Una vita “grande”: la meta da non svuotare
«Se penso ai miei anni di allora: semplicemente non volevamo perderci nella normalità della vita borghese. Volevamo ciò che è grande, nuovo. Volevamo trovare la vita stessa, nella sua vastità e bellezza». Nel messaggio per la giornata mondiale della gioventù Benedetto XVI si guarda indietro e racconta com’era lui, a vent’anni. Certo, riconosce, la sua era una generazione cresciuta prigioniera del nazionalsocialismo e della guerra; e però quell’ansia di vita andava oltre la contingenza storica: «La gioventù rimane comunque l’età in cui si è alla ricerca della vita più grande».
La vita, più grande. Non ce ne ricordiamo anche noi, non leggiamo ancora negli occhi dei figli quindicenni quelle domande: perché si vive, per andare dove? In quell’età in cui tutto – forza, curiosità, desiderio – sembra un arco teso per lanciare la freccia lontano. Quando ancora i ragazzi portano come scritto addosso un’altra tensione, magari confusa, o utopistica; desiderio, però, di «vita più grande ». E si è abituati, nelle case borghesi, a sorridere di queste febbri adolescenziali come di una malattia infantile, che passa. Massì, sogna pura di vincere la fame nel mondo, o di salvare il pianeta dall’inquinamento. Poi, passa: vedrai, ne parliamo fra vent’anni.
Allora l’attesa della «vita più grande» è un sogno vuoto? No, scrive il Papa, «l’uomo è veramente fatto per ciò che è grande, per l’infinito». Come dicesse ai figli che hanno ragione loro, a volere una vita più piena che non quella abitudine stanca cui spesso vedono ridotti i padri. Ma dunque, possiamo domandarci, chi ha ragione? Immaginiamo di interrogare i milioni di lavoratori che ogni sera su treni e metrò rientrano a casa nelle nostre città: allora, che ne è della vita più grande che sognavate a quindici anni? Molti risponderebbero con un sorriso amaro: sciocchezze, direbbero, la vita è un posto fisso, se sei fortunato; è un matrimonio, routine, figli che se ne vanno, e poi, invecchiare. Tranne magari, aggiungerebbero, che per alcuni, belli, o ricchi, e famosi; ecco sì, direbbero, quelli sono chiamati a fare cose grandi, ma è roba per pochi, scelti a caso dal destino. (E proprio a questa lotteria non si affidano forse i ragazzi che affollano le selezioni del Grande Fratello? Anche questo, distorto, non è il desiderio di essere diversi, eccezionali, salvati da un anonimo destino?).

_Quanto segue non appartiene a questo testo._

(* ===== verification/ProxyService.v ===== *)
(** * The proxy service (cms/service/ProxyService.py)

    A [TriggeredService] with one executor for each ranking server. An
    operation is some entities of one type to send; operations are compared
    by identity, so that the queues hold the number of an object of
    [ps_objects]. Handlers only read the database. The requests go through
    [put], a parameter that gives the status of the answer or raises; logging
    and the wait after a failure are left out. Names are code names (ASCII). *)

From S2P Require Import Prelude PriorityQueue Executor PyFloat PyString ScoringStore RankingEntities.
From S2P Require Import Database DbUtil ScoreTypes.
From stdpp Require Import pretty.

Local Open Scope string_scope.
Local Open Scope list_scope.

(** ** Names and times *)

(** ["%x" % n], for [n < 256]. *)
Definition hex_digit (n : nat) : Ascii.ascii :=
  Ascii.ascii_of_nat (if (n <? 10)%nat then 48 + n else 87 + n).
Definition hex (n : nat) : string :=
  if (n <? 16)%nat then String (hex_digit n) EmptyString
  else String (hex_digit (n / 16)) (String (hex_digit (n mod 16)) EmptyString).

(** [char in string.ascii_letters + string.digits] *)
Definition letter_or_digit (c : Ascii.ascii) : bool :=
  let n := Ascii.nat_of_ascii c in
  (48 <=? n)%nat && (n <=? 57)%nat || (65 <=? n)%nat && (n <=? 90)%nat || (97 <=? n)%nat && (n <=? 122)%nat.

Fixpoint encode_id (entity_id : string) : string :=
  match entity_id with
  | EmptyString => EmptyString
  | String char rest =>
      if letter_or_digit char then String char (encode_id rest)
      else "_" +:+ hex (Ascii.nat_of_ascii char) +:+ encode_id rest
  end.

(** [int(make_timestamp(t))], from microseconds. *)
Definition seconds (t : Z) : Z := Z.quot t 1000000.

(** ** Operations *)

Record ProxyOperation : Type := mkProxyOperation {
  type_ : kind;
  data : pydict string json;
}.

(** In the order of the constants of [ProxyExecutor]. *)
Definition types : list kind := [CONTEST; TASK; TEAM; USER; SUBMISSION; SUBCHANGE].

Definition resource_path (k : kind) : string :=
  match k with
  | CONTEST => "contests" | TASK => "tasks" | TEAM => "teams"
  | USER => "users" | SUBMISSION => "submissions" | SUBCHANGE => "subchanges"
  end.

(** [d.update(e)] *)
Definition dict_update (d e : pydict string json) : pydict string json :=
  foldl (λ d kv, pd_set d kv.1 kv.2) d e.

(** [data], the entities to send, by type. *)
Definition combine (entries : list ProxyOperation) : kind → pydict string json :=
  foldl (λ d op k, if decide (k = type_ op) then dict_update (d k) (data op) else d k) (λ _, []) entries.

Definition CannotSendError : exn := UserError "CannotSendError".
Definition RequestException : exn := UserError "requests.exceptions.RequestException".

Section sending.
(** The ranking server; [put] sends a request and gives its status. *)
Context {R : Type} (put : kind → json → M R Z).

Eppure, siamo fatti davvero per una vita più grande. Non è sogno né malattia infantile la domanda degli uomini, a quindici anni. Siamo fatti per l’infinito, dice il Papa: «Qualsiasi altra cosa è insufficiente ». Difficile, dirlo a dei ragazzi che naturalmente, e oggi più che mai, sono portati a credere che la felicità sia una questione di roba, di cose da possedere. Ma difficile sempre, per ogni generazione di cristiani, testimoniare, oltre la fatica e il tempo, che la vita è una vocazione, e che il senso, e dunque la pienezza, è rispondere a quella vocazione (quasi una bestemmia poi questa, nell’epoca in cui gli uomini si affermano di se stessi padroni).
Una vita ‘più grande’, cos’è? Non è fare cose necessariamente eccezionali, ma ciò a cui si è chiamati da un Dio vicino, che ci conosce ciascuno, dice il Salmo, «fin dalle viscere materne». Dentro a questa certezza ha un valore infinito la vita del casellante solo nel suo casotto, fra mille auto sconosciute – la vita ‘oscura’ che spaventa i fan del Grande Fratello. Dentro a questa fedeltà, può accadere che una donna piccola, secca, apparentemente una creatura da nulla, diventi madre Teresa di Calcutta.
Siamo fatti davvero per ‘la vita grande’, anche se crescendo ce lo dimentichiamo. Vorremmo almeno ricordarlo, nella fatica di ogni giorno, abbastanza per non sorridere dei nostri figli quindicenni – per non abbatterli a terra con la nostra abitudine al poco. Non è questo il fiato antico che manca alle città d’Occidente? Saper dire ancora: vai, studia, lavora; innamorati, sposati, abbi dei figli, fai fatica. L’ansia che hai addosso, è vera; parti, ma vai, come si diceva un tempo ai viandanti, con Dio – lungo la sua strada.